Will Old Seeds still grow? The general answer for this question is yes, assuming the seeds are less than 5 years old.
I’m a part of many online gardening groups and I often see people commenting about throwing year old seeds away. I’m writing this quick little article to answer some questions that I have seen floating around wondering “will old seeds still grow”?
This week I filmed a quick video to help answer this question.
What is the date on my seed package all about?
Every seed package you buy will have a date stamped on it. That date will read “packaged for 2019”, or something to that effect. The USDA says that seed companies can’t sell seeds that are older than one year. That is the reason for the date on the package.
You will notice at any nursery some time towards the end of the year all the current years’ seeds will be cleared out or just removed from the shelves and those seed packages will be replaced sometime after the first of the year. Many folks take the date on the package and the fact that seed companies start over every year to mean that seeds are only good for one year. They may think that the seeds “expire” at the end of the year stamped on the package. But that simply isn’t the case!
Will Old Seeds Still Grow?
Most seeds if stored even moderately well will last for at least 3-5 years. Of course the older the seeds get the lower the overall germination rate will be. But I have found that after 5 years I will still get 3 out of 4 seeds to germinate. As a package of seeds gets a little older I will plant a few extra seeds to make up for the fact that some might not grow. But if seeds are under 3 years old then you shouldn’t have any germination issues. You should feel free to plant them normally.
There are a few exceptions to this 5-year rule. Parsnip seeds only last 1 year. Leeks, Onions, okra, parsley and sweet corn only last around 2 years. So if you are planning on buying seeds for those crops be sure to buy packages that are small and will only last you a couple of seasons. To learn more about how long seeds will last read this post.
Storage Conditions are Important
Storage conditions will really affect how long your seeds last. Heat and moisture are both the enemy of seeds. So at a bare minimum, you should keep your seeds someplace cool, dry, and dark. Think a basement closet, or if you don’t have a basement then a closet on the inside of your house that stays cool. Even better, if you have room, store your seeds in an airtight container in a refrigerator.
The one thing you should not do is store your seeds in a hot garage or garden shed. And never store them long term outdoors on your potting bench. Germination rates can be dramatically less if you leave a seed packet out on hot direct sun. Even for a few days.
If you would like to learn more about where and how to store your seeds I would suggest you take a look at this article I wrote last year. It gives you some instructions on how best to store your seeds and better recommendations on how long each different type of seed can last. It includes a list of most of the popular garden vegetables and how long the seeds will last for each seed.

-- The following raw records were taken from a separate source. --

(* ===== verification/BeginBlock.v ===== *)
(** * BeginBlock: the start of a block

    Models [begin_block] of [src/chain-abci/src/app/mod.rs]: the liveness of the
    previous block's signers is recorded, faulty validators are scheduled for
    slashing and jailed, due slashes are executed, the proposer is recorded and the
    rewards pool is distributed. *)

From stdpp Require Import base tactics option list gmap strings.
From Stdlib Require Import ZArith Lia.
From S2P Require Import Prelude Text Codec Milli Coin Crypto Merkle Params Account TxTypes.
From S2P Require Import Validation BitVec Events Punishment Genesis Storage EnclaveProtocol.
From S2P Require Import AppState Slashing Rewards.

Record BlockHeader := {
  header_height : Z;
  header_time : option Z;
  header_proposer_address : list byte;
}.

(** An evidence is the address of its validator, if it has one. *)
Record RequestBeginBlock := {
  begin_header : option BlockHeader;
  last_commit_info : option (list VoteInfo);
  byzantine_validators : list (option (list byte));
}.

(** [serde_json::to_string] of a distribution. *)
Class SerdeJson := {
  json_distribution : list (StakedStateAddress * Coin) → str;
}.

(** An account to punish with the ratio of its fault. *)
Abbreviation punished := (StakedStateAddress * SlashRatio * PunishmentKind)%type (only parsing).

Section begin_block.
Context `{Hashes, Secp256k1, Scale, BitVecLib, KeyValueDB, StarlingTree, Hex, FixedLib, SerdeJson,
  !EnclaveProxy}.

(** [i64] to [u64] with [try_into]. *)
Definition u64_try_from_i64 (z : Z) : option Z := if 0 <=? z then Some z else None.

Definition staking_address_of (s : ChainNodeState) (a : list byte) : option StakedStateAddress :=
  staking_addresses (validators s) !! a.

Fixpoint byzantine_to_punish (s : ChainNodeState) (l : list (option (list byte))) :
  option (list punished) :=
  match l with
  | [] => Some []
  | None :: l => byzantine_to_punish s l
  | Some raw :: l =>
      a ← unwrap (validator_address_try_from raw);
      account_address ← staking_address_of s a;
      rest ← byzantine_to_punish s l;
      Some ((account_address, get_byzantine_slash_percent (params_of s), ByzantineFault) :: rest)
  end.

Definition nonlive (s : ChainNodeState) : list (list byte) :=
  fst <$> filter (λ e, is_live e.2 (get_missed_block_threshold (params_of s)) = false)
            (btree_iter (validator_liveness (punishment_of s))).

Definition nonlive_to_punish (s : ChainNodeState) : option (list punished) :=
  mapM (λ a, account_address ← staking_address_of s a;
             Some (account_address, get_liveness_slash_percent (params_of s), NonLive)) (nonlive s).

Testing Old Seeds for Germination
A simple way to tell if your older seeds are still viable is to test germinate 10 seeds.
- Place 10 seeds on a wet paper towel
- Roll up the seeds in the towel and place the towel in a Ziploc bag (location and light do NOT matter)
- Let the seeds sit for 3-5 days
- After 5 days check to see how many seeds have germinated
This test will let you know how viable your seeds still are. Whatever percentage of the seeds germinate in the test will let you know how they are going to do in the garden. If the germination rate is below 50% it’s probably time to throw out the seeds and buy a new package.
Will old seeds still grow? Yes! Please don’t throw away your seed packages every year and buy new ones. Keep those seeds stored someplace cool and you should easily be able to keep them long enough to use up every seed in that package!!